Athlete of the Month – September 2018

Estonian sculler Kaspar Taimsoo is a three-time European Champion, an Olympic bronze medallist, a three-time World Championship bronze medallist – and has his sights on more.  He’s a busy man off the water too and Taimsoo tells us how he balances rowing with a job in the defence forces, study and a long list of adventurous hobbies. 

World Rowing: How did you get into rowing?
Kaspar Taimsoo: I began rowing when I was only 7 years old. That means I’ve been at it for about 24 seasons already. Crazy when you start to think about it, actually. My mum and my first coach are good friends, so I remember that one day when Ruth was visiting us, my mother asked me if I would like to go to the local rowing club for trainings and I was like “Ok, why not.” So, it appears I’m still there. The thing I still enjoy the most, and the reason I liked it so much, is the connection one gets with nature. Early morning or late evening sessions on the lake are still my favourites. Fog in the morning or light rain in the evening are definitely my favourite settings for training.   

WR: Why have you moved between the double and the quad this season?
KT: I’ve had the privilege to race with the younger guys in our team for this season. The usual Estonian quadruple line-up has been pretty strong for the last few seasons, so it’s been my responsibility this season to give some of the younger guys a chance get some top level experience. The problem is that there are only about six or seven rowers to make boat seating combinations with. So we have to play it smart and think long term. If it has paid off – or not – we will most likely find out at the Tokyo 2020 and/or Paris 2024.  

WR: Is that why this year has been a tough one for the Estonian quad in terms of results?
KT: The results, yes, haven’t been anything spectacular this season, so the team decided not to race in a quadruple this year. I’m sure the Estonian quad will be back in the big game next year. Not so many countries keep racing in the men’s quad but the field is closer than ever in the terms of results.

WR: What has been your favourite race ever?
KT: It has to be one of the races I did with Allar Raja in the double in 2009.  It was the first breakthrough season for me and we did really well too. The year overall was a blast – we got to race some of the legendary crews from Germany (Knittel, Krueger) and France (Bahain, Berrest) and they were all really close races! We shared the World Championships medals with only 0.8 seconds.

WR: What is it like to win Olympic medals, compared with other medals?
KT: The breakthrough point for rowing for me was the 2012 season. If you finish fourth in the Olympics, it can’t get worse than that. From that moment, the only thing that really mattered was an Olympic medal. Of course, every medal we’ve ever won has a story behind it but, in rowing, history is written at the Olympics. That said, I don’t have any golds from the World Championships so I can’t be too sure about that. Would Hamish Bond say the same?  

WR: What is the most important lesson you have learned in your rowing career?
KT: To see success in failure.

WR: What will you do over winter?
KT: Winter and spring pre-seasons are one of the reasons I think I’m still at it after 24 years.

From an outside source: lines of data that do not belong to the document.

(* ===== verification/Unmarshal.v ===== *)
(** * Reading JSON text (encoding/json)

    [Unmarshal] into an [any], as the program decodes the arguments of a call:
    the grammar the package's scanner accepts, its limit on nesting, strings
    with escapes and invalid UTF-8 replaced, numbers rounded to float64, and
    for a repeated key the last value.  [RoundTrip] proves that the text [Json]
    writes reads back as what it was written from. *)

From S2P Require Import Prelude GoStrings GoTime Value Floats Json.
From Stdlib Require Import Ascii.
Local Open Scope Z_scope.

(** ** Numbers *)

(** The leading decimal digits, and the rest. *)
Fixpoint span_digits (s : string) : string * string :=
  match s with
  | String a s' => if is_digit a then let '(ds, r) := span_digits s' in (String a ds, r) else ("", s)
  | EmptyString => ("", "")
  end.

Definition is_char (c : Z) (s : string) : option string :=
  match s with String a s' => if byte_z a =? c then Some s' else None | EmptyString => None end.

(** The digits before the point: a zero, or digits that start with another. *)
Definition int_part (s : string) : option (string * string) :=
  match is_char 48 s with
  | Some s' => Some ("0", s')
  | None => match span_digits s with ("", _) => None | r => Some r end
  end.

(** The digits after a point, when there is one. *)
Definition frac_part (s : string) : option (string * string) :=
  match is_char 46 s with
  | Some s' => match span_digits s' with ("", _) => None | r => Some r end
  | None => Some ("", s)
  end.

Definition exp_digits (neg : bool) (s : string) : option (Z * string) :=
  match span_digits s with
  | ("", _) => None
  | (ds, r) => match digits_value ds 0 with Some e => Some (if neg then - e else e, r) | None => None end
  end.

Definition exp_part (s : string) : option (Z * string) :=
  match is_char 101 s, is_char 69 s with
  | None, None => Some (0, s)
  | Some s', _ | None, Some s' =>
      match is_char 45 s', is_char 43 s' with
      | Some s'', _ => exp_digits true s''
      | None, Some s'' => exp_digits false s''
      | None, None => exp_digits false s'
      end
  end.

(** A number and the rest.  One out of range is left as nil, with an error
    that the program drops. *)
Definition number (s : string) : option (value * string) :=
  let '(neg, s) := match is_char 45 s with Some s' => (true, s') | None => (false, s) end in
  match int_part s with
  | None => None
  | Some (ds, s) =>
      match frac_part s with
      | None => None
      | Some (fs, s) =>
          match exp_part s with
          | None => None
          | Some (e, s) =>
              match digits_value (ds +:+ fs) 0 with
              | None => None
              | Some m =>
                  Some (match nearest neg m (e - Z.of_nat (String.length fs)) with Some f => VFloat f | None => VNil end, s)
              end
          end
      end
  end.

(** ** Strings *)

(** The bytes up to the closing quote, and what follows it. *)
Fixpoint scan_string (s : string) : option (string * string) :=
  match s with
  | EmptyString => None
  | String a s1 =>
      if byte_z a =? 34 then Some ("", s1)
      else if byte_z a =? 92 then
        match s1 with
        | EmptyString => None
        | String b s2 => match scan_string s2 with Some (c, r) => Some (String a (String b c), r) | None => None end
        end
      else if byte_z a <? 32 then None
      else match scan_string s1 with Some (c, r) => Some (String a c, r) | None => None end
  end.

Definition hex_value (r : Z) : option Z :=
  if between 48 57 r then Some (r - 48) else if between 97 102 r then Some (r - 87)
  else if between 65 70 r then Some (r - 55) else None.

(** Four hexadecimal digits. *)
Definition hex4 (l : list (Z * string)) : option (Z * list (Z * string)) :=
  match l with
  | a :: b :: c :: d :: l' =>
      match hex_value a.1, hex_value b.1, hex_value c.1, hex_value d.1 with
      | Some a, Some b, Some c, Some d => Some (((a * 16 + b) * 16 + c) * 16 + d, l')
      | _, _, _, _ => None
      end
  | _ => None
  end.

Definition is_surrogate (r : Z) : bool := between 55296 57343 r.

(** utf16.DecodeRune *)
Definition surrogate_pair (r1 r2 : Z) : option Z :=
  if between 55296 56319 r1 && between 56320 57343 r2
  then Some ((r1 - 55296) * 1024 + (r2 - 56320) + 65536) else None.

(** The byte an escape other than \u stands for. *)
Definition simple_escape (c : Z) : option Z :=
  if (c =? 34) || (c =? 92) || (c =? 47) then Some c
  else if c =? 98 then Some 8 else if c =? 102 then Some 12 else if c =? 110 then Some 10
  else if c =? 114 then Some 13 else if c =? 116 then Some 9 else None.

(** The second half of a surrogate pair, when the next escape is one. *)
Definition low_half (r : Z) (l : list (Z * string)) : option (Z * list (Z * string)) :=
  match l with
  | a :: b :: l1 =>
      if (a.1 =? 92) && (b.1 =? 117) then
        match hex4 l1 with
        | Some (r2, l2) => match surrogate_pair r r2 with Some r' => Some (r', l2) | None => None end
        | None => None
        end
      else None
  | _ => None
  end.

Fixpoint unquote (fuel : nat) (l : list (Z * string)) : option string :=
  match fuel, l with
  | O, _ => None
  | S _, [] => Some ""
  | S fuel', (r, _) :: l' =>
      if r =? 92 then
        match l' with
        | [] => None
        | (c, _) :: l1 =>
            if c =? 117 then
              match hex4 l1 with
              | None => None
              | Some (r, l2) =>
                  if is_surrogate r then
                    match low_half r l2 with
                    | Some (r', l3) => match unquote fuel' l3 with Some t => Some (encode_rune r' +:+ t) | None => None end
                    | None => match unquote fuel' l2 with Some t => Some (encode_rune rune_error +:+ t) | None => None end
                    end
                  else match unquote fuel' l2 with Some t => Some (encode_rune r +:+ t) | None => None end
              end
            else match simple_escape c, unquote fuel' l1 with
                 | Some c, Some t => Some (encode_rune c +:+ t)
                 | _, _ => None
                 end
        end
      else match unquote fuel' l' with Some t => Some (encode_rune r +:+ t) | None => None end
  end.

(** A string, after its opening quote. *)
Definition string_body (s : string) : option (string * string) :=
  match scan_string s with
  | None => None
  | Some (c, r) => match unquote (S (String.length c)) (decode c) with Some t => Some (t, r) | None => None end
  end.

(** ** Values *)

Fixpoint skip (s : string) : string :=
  match s with
  | String a s' => if (byte_z a =? 32) || (byte_z a =? 9) || (byte_z a =? 10) || (byte_z a =? 13) then skip s' else s
  | EmptyString => ""
  end.

(** The next byte that is not white space. *)
Definition next (s : string) : option (Z * string) :=
  match skip s with String a s' => Some (byte_z a, s') | EmptyString => None end.

(** What is made of a number, and of the members of an object with those read
    before it. *)
Class Builder := { keep_number : value → value; add_member : string → value → obj → obj }.

(** Decoding into an [any]: of members with one key the last is kept. *)
Definition as_map : Builder := {| keep_number v := v; add_member := mset |}.

(** The document as it is written, with every member; numbers are not looked
    at. *)
Definition as_written : Builder := {| keep_number _ := VFloat S754_nan; add_member k v m := m ++ [(k, v)] |}.

Section parse.
Context `{Builder} (parse : string → option (value * string)).

(** The items of an array after the first one's start; each takes a byte. *)
Fixpoint elements (n : nat) (s : string) : option (list value * string) :=
  match n with
  | O => None
  | S n' =>
      match parse s with
      | None => None
      | Some (v, s1) =>
          match next s1 with
          | Some (c, s2) =>
              if c =? 44 then match elements n' s2 with Some (l, r) => Some (v :: l, r) | None => None end
              else if c =? 93 then Some ([v], s2) else None
          | None => None
          end
      end
  end.

(** The members of an object, over those read so far. *)
Fixpoint members (n : nat) (acc : obj) (s : string) : option (obj * string) :=
  match n with
  | O => None
  | S n' =>
      match next s with
      | Some (q, s1) =>
          if q =? 34 then
            match string_body s1 with
            | None => None
            | Some (k, s2) =>
                match next s2 with
                | Some (c, s3) =>
                    if c =? 58 then
                      match parse s3 with
                      | None => None
                      | Some (v, s4) =>
                          match next s4 with
                          | Some (c, s5) =>
                              if c =? 44 then members n' (add_member k v acc) s5
                              else if c =? 125 then Some (add_member k v acc, s5) else None
                          | None => None
                          end
                      end
                    else None
                | None => None
                end
            end
          else None
      | None => None
      end
  end.
End parse.

Definition literal (text : string) (v : value) (s : string) : option (value * string) :=
  if HasPrefix s text then Some (v, TrimPrefix s text) else None.

(** [d] is how many more levels may open. *)
Fixpoint parse_value `{Builder} (d : nat) (s : string) : option (value * string) :=
  let s := skip s in
  match next s with
  | None => None
  | Some (c, r) =>
      if c =? 34 then match string_body r with Some (t, r') => Some (VStr t, r') | None => None end
      else if c =? 123 then
        match d with
        | O => None
        | S d' =>
            match next r with
            | Some (c, r') =>
                if c =? 125 then Some (VObj [], r')
                else match members (parse_value d') (S (String.length r)) [] r with Some (m, r') => Some (VObj m, r') | None => None end
            | None => None
            end
        end
      else if c =? 91 then
        match d with
        | O => None
        | S d' =>
            match next r with
            | Some (c, r') =>
                if c =? 93 then Some (VList [], r')
                else match elements (parse_value d') (S (String.length r)) r with Some (l, r') => Some (VList l, r') | None => None end
            | None => None
            end
        end
      else if c =? 116 then literal "true" (VBool true) s
      else if c =? 102 then literal "false" (VBool false) s
      else if c =? 110 then literal "null" VNil s
      else match number s with Some (v, r) => Some (keep_number v, r) | None => None end
  end.

(** The package's limit on nesting. *)
Definition maxNestingDepth : nat := Eval cbv in Z.to_nat 10000.

Definition parse_all `{Builder} (s : string) : option value :=
  match parse_value maxNestingDepth s with
  | Some (v, r) => match skip r with EmptyString => Some v | _ => None end
  | None => None
  end.

Definition Unmarshal (s : string) : option value := @parse_all as_map s.

Example Unmarshal_example :
  Unmarshal (" {" +:+ quote +:+ "a" +:+ quote +:+ ": [1, -20.5e1 ,true,null], " +:+ quote +:+ "b" +:+ backslash +:+ "u00e9" +:+ quote +:+ ":" +:+ quote +:+ quote +:+ "}") =
  Some (VObj [("a", VList [VFloat (S754_finite false 4503599627370496 (-52)); VFloat (S754_finite true 7212796278210560 (-45)); VBool true; VNil]);
              ("bé", VStr "")]).
Proof. vm_compute. reflexivity. Qed.
Example Unmarshal_rejects : map Unmarshal ["[1,]"; "01"; "{}x"; "[1 2]"; ""; "nul"; "-"; "1."] = replicate 8 None.
Proof. vm_compute. reflexivity. Qed.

To keep it fun one can do not only rowing but a lot of gym, cross country skiing, cycling, football, swimming, badminton and, our all-time favourite, the erg.

WR: What is your favourite type of cross training?
KT: Yet to try this one out but I’m pretty sure Cross-Fit training can be good for the winter season. Will let you know J

WR:  You’re also a diver.  What do you like about it and does it use any of your rowing skills?
KT: I’m still a novice diver, but what I like most about it is that as rowers, we get to travel a lot and being a certified diver gives me options for local tourism. Like in Florida for the World Champs last year, I woke up at 4:30am the day after the final and drove for an hour to go diving at 6am and look for fossilised shark teeth at the bottom of the Gulf of Mexico. The skillset I think I can use from rowing is risk management – the ability to stay calm when things are tricky and challenging. Being at 30 meters deep with the bottom at 300 meters can be quite … interesting.  You can see more on Instagram @taimsoo.

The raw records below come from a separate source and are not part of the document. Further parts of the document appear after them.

Lemma close_rounds neg l : lies q l a P → binary_round_aux 53 1024 neg q (- s) l = S754_finite neg m e.
Proof.
  intros Hl. pose proof (bounded64 m e Hb) as (_ & Hmax & _).
  assert (Hq0 : 0 ≤ q) by (apply Z.div_pos; [unfold a|]; nia).
  destruct rounds_at as [He|(He & Hmin & Hm & Ht & Hc)].
  - rewrite (round_aux_closest 53 1024 neg q (- s) l a P (Zpos m) Hq0 HP Hl); rewrite He; replace (e - - s) with (e + s) by lia.
    + rewrite settled_float by done. cbn [shr_m]. destruct (Z.leb_spec e (1024 - 53)); [done|lia].
    + exact close_unit.
  - assert (Hu : u = 2 * (P * 2 ^ (e - 1 + s))).
    { unfold u. replace (e + s) with (Z.succ (e - 1 + s)) by lia. rewrite Z.pow_succ_r by lia. ring. }
    rewrite (round_aux_closest 53 1024 neg q (- s) l a P (2 * 2 ^ 52) Hq0 HP Hl); rewrite He; replace (e - 1 - - s) with (e - 1 + s) by lia.
    + rewrite carried_float by done. cbn [shr_m]. rewrite <- Hm. destruct (Z.leb_spec e (1024 - 53)); [done|lia].
    + rewrite <- Hm. set (v := P * 2 ^ (e - 1 + s)) in *.
      replace (2 * Zpos m * v) with (Zpos m * u) by (rewrite Hu; ring). lia.
Qed.

End close.

(** ** Decimal numbers *)

(** [num / den] is within one in 2e16 of [m * 2^e]. *)
Definition near (m : positive) (e num den : Z) : Prop :=
  let '(n, d) := ratio m e in Z.abs (num * d - n * den) * 20000000000000000 ≤ n * den.

Lemma near_scaled m e N P s : 0 ≤ s → 0 ≤ e + s → near m e N P →
  Z.abs (N * 2 ^ s - Zpos m * (P * 2 ^ (e + s))) * 20000000000000000 ≤ Zpos m * (P * 2 ^ (e + s)).
Proof.
  intros Hs Hes. unfold near, ratio. destruct (Z.leb_spec 0 e) as [He|He].
  - rewrite (Z.pow_add_r 2 e s) by lia. pose proof (Z.pow_pos_nonneg 2 s ltac:(lia) Hs) as Hp. intros Hn.
    replace (N * 2 ^ s - Zpos m * (P * (2 ^ e * 2 ^ s))) with ((N * 1 - Zpos m * 2 ^ e * P) * 2 ^ s) by ring.
    rewrite Z.abs_mul, (Z.abs_eq (2 ^ s)) by lia. nia.
  - replace (2 ^ s) with (2 ^ (e + s) * 2 ^ (- e)) by (rewrite <- Z.pow_add_r by lia; f_equal; lia).
    pose proof (Z.pow_pos_nonneg 2 (e + s) ltac:(lia) Hes) as Hp. intros Hn.
    replace (N * (2 ^ (e + s) * 2 ^ (- e)) - Zpos m * (P * 2 ^ (e + s))) with ((N * 2 ^ (- e) - Zpos m * P) * 2 ^ (e + s)) by ring.
    rewrite Z.abs_mul, (Z.abs_eq (2 ^ (e + s))) by lia. nia.
Qed.

Lemma near_digits m e N P c : bounded 53 1024 m e = true → 0 < P ≤ 2 ^ c → 0 ≤ c → near m e (Zpos N) P →
  Zpos (digits2_pos N) ≤ Zpos (digits2_pos m) + e + c.
Proof.
  intros Hb HP Hc Hn. set (s := Z.max 0 (- e)). pose proof (near_scaled m e (Zpos N) P s ltac:(lia) ltac:(lia) Hn) as Hs.
  pose proof (close_unit m e (Zpos N) P s Hb ltac:(lia) ltac:(lia) ltac:(lia) ltac:(lia) Hs) as Hu. cbv zeta in Hu.
  pose proof (digits2_bounds N) as HN. pose proof (digits2_bounds m) as Hm.
  set (d1 := Zpos (digits2_pos N)) in *. set (dm := Zpos (digits2_pos m)) in *.
  pose proof (Z.pow_pos_nonneg 2 (e + s) ltac:(lia) ltac:(lia)) as Hpe. pose proof (Z.pow_pos_nonneg 2 s ltac:(lia) ltac:(lia)) as Hps.
  assert (Hlt : Zpos N * 2 ^ s < 2 ^ dm * (2 ^ c * 2 ^ (e + s))).
  { assert (Zpos N * 2 ^ s < 2 ^ dm * (P * 2 ^ (e + s))) by nia.
    assert (P * 2 ^ (e + s) ≤ 2 ^ c * 2 ^ (e + s)) by nia. assert (0 < 2 ^ dm) by (apply Z.pow_pos_nonneg; lia). nia. }
  rewrite <- !Z.pow_add_r in Hlt by lia.
  assert (H2 : 2 ^ (d1 - 1 + s) < 2 ^ (dm + (c + (e + s)))).
  { eapply Z.le_lt_trans; [|exact Hlt]. rewrite Z.pow_add_r by lia. nia. }
  apply Z.pow_lt_mono_r_iff in H2; lia.
Qed.

Lemma iter_xO n d : Zpos (Pos.iter xO n d) = Zpos n * 2 ^ Zpos d.
Proof.
  revert n. induction d as [|d IH] using Pos.peano_ind; intros n; [cbn; lia|].
  rewrite Pos.iter_succ, Pos2Z.inj_succ, Z.pow_succ_r by lia. rewrite Pos2Z.inj_xO, IH. ring.
Qed.

Lemma Zdigits2_shift N s : 0 ≤ s → Zdigits2 (Zpos N * 2 ^ s) = Zpos (digits2_pos N) + s.
Proof.
  intros Hs. pose proof (digits2_bounds N) as HN. apply Zdigits2_unique; [lia|].
  replace (Zpos (digits2_pos N) + s - 1) with (Zpos (digits2_pos N) - 1 + s) by lia.
  rewrite !Z.pow_add_r by lia. pose proof (Z.pow_pos_nonneg 2 s). nia.
Qed.

Lemma fexp64_mono a b : a ≤ b → fexp64 a ≤ fexp64 b.
Proof. rewrite !fexp64_eq. lia. Qed.

(** A whole number close to a float is read as it. *)
Lemma normalize_near neg m e N : bounded 53 1024 m e = true → near m e (Zpos N) 1 →
  binary_normalize 53 1024 (cond_Zopp neg (Zpos N)) 0 neg = S754_finite neg m e.
Proof.
  intros Hb Hn. replace (binary_normalize 53 1024 (cond_Zopp neg (Zpos N)) 0 neg) with (binary_round 53 1024 neg N 0) by (by destruct neg).
  unfold binary_round, shl_align. rewrite Z.add_0_r, Z.sub_0_r.
  pose proof (near_digits m e N 1 0 Hb ltac:(lia) ltac:(lia) Hn) as Hd. pose proof (bounded64 m e Hb) as (Hcan & _).
  pose proof (fexp64_mono _ _ Hd) as Hf. rewrite Z.add_0_r, Hcan in Hf.
  set (s := Z.max 0 (- fexp64 (Zpos (digits2_pos N)))).
  assert (Hr : binary_round_aux 53 1024 neg (Zpos N * 2 ^ s) (- s) loc_Exact = S754_finite neg m e).
  { rewrite <- (Z.div_1_r (Zpos N * 2 ^ s)). apply (close_rounds m e (Zpos N) 1 s Hb); try lia.
    - apply near_scaled; [lia..|done].
    - rewrite Z.div_1_r, Zdigits2_shift by lia.
      replace (Zpos (digits2_pos N) + s - s) with (Zpos (digits2_pos N)) by lia. lia.
    - rewrite Z.div_1_r. cbn. lia. }
  destruct (fexp64 (Zpos (digits2_pos N))) as [|d|d] eqn:He; subst s.
  - by rewrite Z.mul_1_r in Hr.
  - replace (Z.max 0 (- Zpos d)) with 0 in Hr by lia. by rewrite Z.mul_1_r in Hr.
  - by rewrite iter_xO.
Qed.

(** So is a fraction. *)
Lemma divide_near neg m e N P : bounded 53 1024 m e = true → (2 | Zpos P) → near m e (Zpos N) (Zpos P) →
  SFdiv 53 1024 (S754_finite neg N 0) (S754_finite false P 0) = S754_finite neg m e.
Proof.
  intros Hb Heven Hn. unfold SFdiv, SFdiv_core_binary. rewrite !Z.add_0_r, Z.sub_diag, Z.sub_0_l, xorb_false_r. cbn [Zdigits2].
  pose proof (digits2_bounds P) as HP. pose proof (digits2_bounds N) as HN.
  pose proof (near_digits m e N (Zpos P) (Zpos (digits2_pos P)) Hb ltac:(lia) ltac:(lia) Hn) as Hd.
  pose proof (bounded64 m e Hb) as (Hcan & _).
  assert (Hf : Zpos (digits2_pos N) - Zpos (digits2_pos P) ≤ Zpos (digits2_pos m) + e) by lia.
  apply fexp64_mono in Hf. rewrite Hcan in Hf.
  set (ex := Z.min (fexp64 (Zpos (digits2_pos N) - Zpos (digits2_pos P))) 0). set (s := - ex).
  assert (Hm' : match s with Z0 => Zpos N | Zpos _ => Z.shiftl (Zpos N) s | Zneg _ => 0 end = Zpos N * 2 ^ s).
  { destruct s as [|p|p] eqn:Hs; [by rewrite Z.mul_1_r|by rewrite Z.shiftl_mul_pow2 by lia|lia]. }
  rewrite Hm'. destruct (Z.div_eucl (Zpos N * 2 ^ s) (Zpos P)) as [q r] eqn:Hqr.
  assert (Hq : q = Zpos N * 2 ^ s / Zpos P) by (unfold Z.div; by rewrite Hqr).
  assert (Hr : r = (Zpos N * 2 ^ s) mod Zpos P) by (unfold Z.modulo; by rewrite Hqr).
  pose proof (Z.div_mod (Zpos N * 2 ^ s) (Zpos P) ltac:(lia)) as Hdm. pose proof (Z.mod_pos_bound (Zpos N * 2 ^ s) (Zpos P) ltac:(lia)) as Hmb.
  rewrite <- Hq, <- Hr in Hdm. rewrite <- Hr in Hmb. rewrite Hq. replace ex with (- s) by lia.
  apply close_rounds; [done|lia..|apply near_scaled; [lia..|done]| |].
  - rewrite <- Hq. assert (Hdig : Zpos (digits2_pos N) - Zpos (digits2_pos P) ≤ Zdigits2 q - s); [|pose proof (fexp64_mono _ _ Hdig); lia].
    set (d1 := Zpos (digits2_pos N)) in *. set (d2 := Zpos (digits2_pos P)) in *.
    assert (Hq0 : 0 ≤ q) by nia.
    assert (Hz : q < 2 ^ Zdigits2 q ∧ 0 ≤ Zdigits2 q).
    { destruct q as [|p|p]; [by cbn|pose proof (digits2_bounds p); cbn [Zdigits2]; lia|lia]. }
    assert (Hlt : 2 ^ (d1 - 1 + s) < 2 ^ (Zdigits2 q + d2)).
    { rewrite !Z.pow_add_r by lia. pose proof (Z.pow_pos_nonneg 2 s ltac:(lia) ltac:(lia)) as Hps.
      assert (Zpos N * 2 ^ s < 2 ^ Zdigits2 q * Zpos P) by nia. nia. }
    apply Z.pow_lt_mono_r_iff in Hlt; lia.
  - rewrite <- Hq. unfold new_location. destruct Heven as [h Hh]. rewrite Hh, Z.even_mul, orb_true_r, <- Hh.
    unfold new_location_even. destruct (Z.eqb_spec r 0) as [->|Hr0]; cbn [lies]; [lia|].
    split; [nia|]. f_equal. lia.
Qed.

(** A decimal number close to a float is read as it. *)
Definition tens (x : Z) : Z := 10 ^ Z.max 0 x.

Lemma nearest_near neg m e D x : bounded 53 1024 m e = true → 0 < D → near m e (D * tens x) (tens (- x)) →
  nearest neg D x = Some (S754_finite neg m e).
Proof.
  intros Hb HD Hn. unfold nearest, nearest_in. destruct D as [|p|p]; [lia| |lia].
  destruct (Z.leb_spec 0 x) as [Hx|Hx].
  - unfold tens in Hn. replace (Z.max 0 x) with x in Hn by lia. replace (Z.max 0 (- x)) with 0 in Hn by lia.
    pose proof (Z.pow_pos_nonneg 10 x ltac:(lia) Hx) as Hp. destruct (Zpos p * 10 ^ x) as [|N|N] eqn:HN; [lia| |lia].
    by rewrite (normalize_near neg m e N).
  - unfold tens in Hn. replace (Z.max 0 x) with 0 in Hn by lia. replace (Z.max 0 (- x)) with (- x) in Hn by lia.
    rewrite Z.mul_1_r in Hn. pose proof (Z.pow_pos_nonneg 10 (- x) ltac:(lia) ltac:(lia)) as Hp.
    destruct (10 ^ (- x)) as [|P|P] eqn:HP; [lia| |lia]. cbn [Z.to_pos]. rewrite (divide_near neg m e p P); [done|done| |done].
    exists (5 * 10 ^ (- x - 1)). rewrite <- HP. replace (- x) with (Z.succ (- x - 1)) at 1 by lia. rewrite Z.pow_succ_r by lia. ring.
Qed.

(** ** Seventeen digits *)

Lemma digits_value_bounds s acc v : digits_value s acc = Some v →
  acc * 10 ^ Z.of_nat (String.length s) ≤ v < (acc + 1) * 10 ^ Z.of_nat (String.length s).
Proof.
  revert acc. induction s as [|c s IH]; intros acc; cbn [digits_value String.length].
  { intros [= ->]. cbn. lia. }
  unfold digit. destruct (between 48 57 (byte_z c)) eqn:Hc; [|done]. intros Hv%IH.
  unfold between in Hc. rewrite Nat2Z.inj_succ, Z.pow_succ_r by lia.
  assert (48 ≤ byte_z c ≤ 57) by lia. pose proof (Z.pow_pos_nonneg 10 (Z.of_nat (String.length s))). nia.
Qed.

Lemma ndigits_bounds z : 0 < z → 10 ^ (ndigits z - 1) ≤ z < 10 ^ ndigits z.
Proof.
  intros Hz. destruct (Itoa_pos z Hz) as (_ & Hv & c & p & Hp & Hc). unfold ndigits.
  pose proof (digits_value_bounds _ _ _ Hv) as Hb. rewrite Hp in *. cbn [digits_value] in Hv. unfold digit in Hv.
  destruct (between 48 57 (byte_z c)) eqn:Hr; [|done]. unfold between in Hr. apply digits_value_bounds in Hv.
  cbn [String.length] in *. rewrite Nat2Z.inj_succ in *. replace (Z.succ (Z.of_nat (String.length p)) - 1) with (Z.of_nat (String.length p)) by lia.
  pose proof (Z.pow_pos_nonneg 10 (Z.of_nat (String.length p))). assert (48 < byte_z c) by lia. split; nia.
Qed.

(** The decimal point stands where [point] says, and not further left. *)
Lemma point_low n d : 0 < n → 0 < d → let p := point n d in
  d * tens (p - 1) ≤ n * tens (1 - p).
Proof.
  intros Hn Hd p. unfold point in p. destruct (Z.leb_spec d n) as [Hle|Hlt].
  - assert (Hq : 0 < n / d) by (apply Z.div_str_pos; lia). pose proof (ndigits_bounds _ Hq) as Hb. fold p in Hb.
    assert (Hp : 1 ≤ p).
    { destruct (Z.le_gt_cases 1 p) as [|Hp]; [done|]. assert (10 ^ p ≤ 1) by (apply (Z.pow_le_mono_r 10 p 0); lia). lia. }
    unfold tens. replace (Z.max 0 (p - 1)) with (p - 1) by lia. replace (Z.max 0 (1 - p)) with 0 by lia.
    pose proof (Z.mul_div_le n d Hd). nia.
  - set (k := ndigits ((d - 1) / n)) in *. assert (Hk : (d - 1) / n < 10 ^ k ∧ 0 ≤ k).
    { split; [|unfold k, ndigits; lia]. destruct (Z.eq_dec ((d - 1) / n) 0) as [H0|H0]; [unfold k; by rewrite H0|].
      apply ndigits_bounds. pose proof (Z.div_pos (d - 1) n ltac:(lia) Hn). lia. }
    subst p. unfold tens. replace (Z.max 0 (1 - k - 1)) with 0 by lia. replace (Z.max 0 (1 - (1 - k))) with k by lia.
    pose proof (Z.mod_pos_bound (d - 1) n Hn). pose proof (Z.div_mod (d - 1) n ltac:(lia)). nia.
Qed.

WR: Are you a full-time rower or do you work or study as well?
KT: I’m enlisted in the Estonian Defence Forces. As far studies go, I’ve taken some courses at the university.  For now, I cannot imagine being able to be a full-time student.

WR: What do you do for fun?
KT: You can find me cycling in the city with my girlfriend, skydiving, diving, windsurfing or playing on the combat flight simulator at my computer. I’m a big aviation enthusiast and I try to keep myself informed daily. I used to do photography as well but a lack of time and motivation has put this hobby on hold for now.


What sports person do you most admire?



That’s a tricky one. I think this has to be the coach of Usain Bolt, Glen Mills. He doesn’t say much but when he does, it’s pure gold.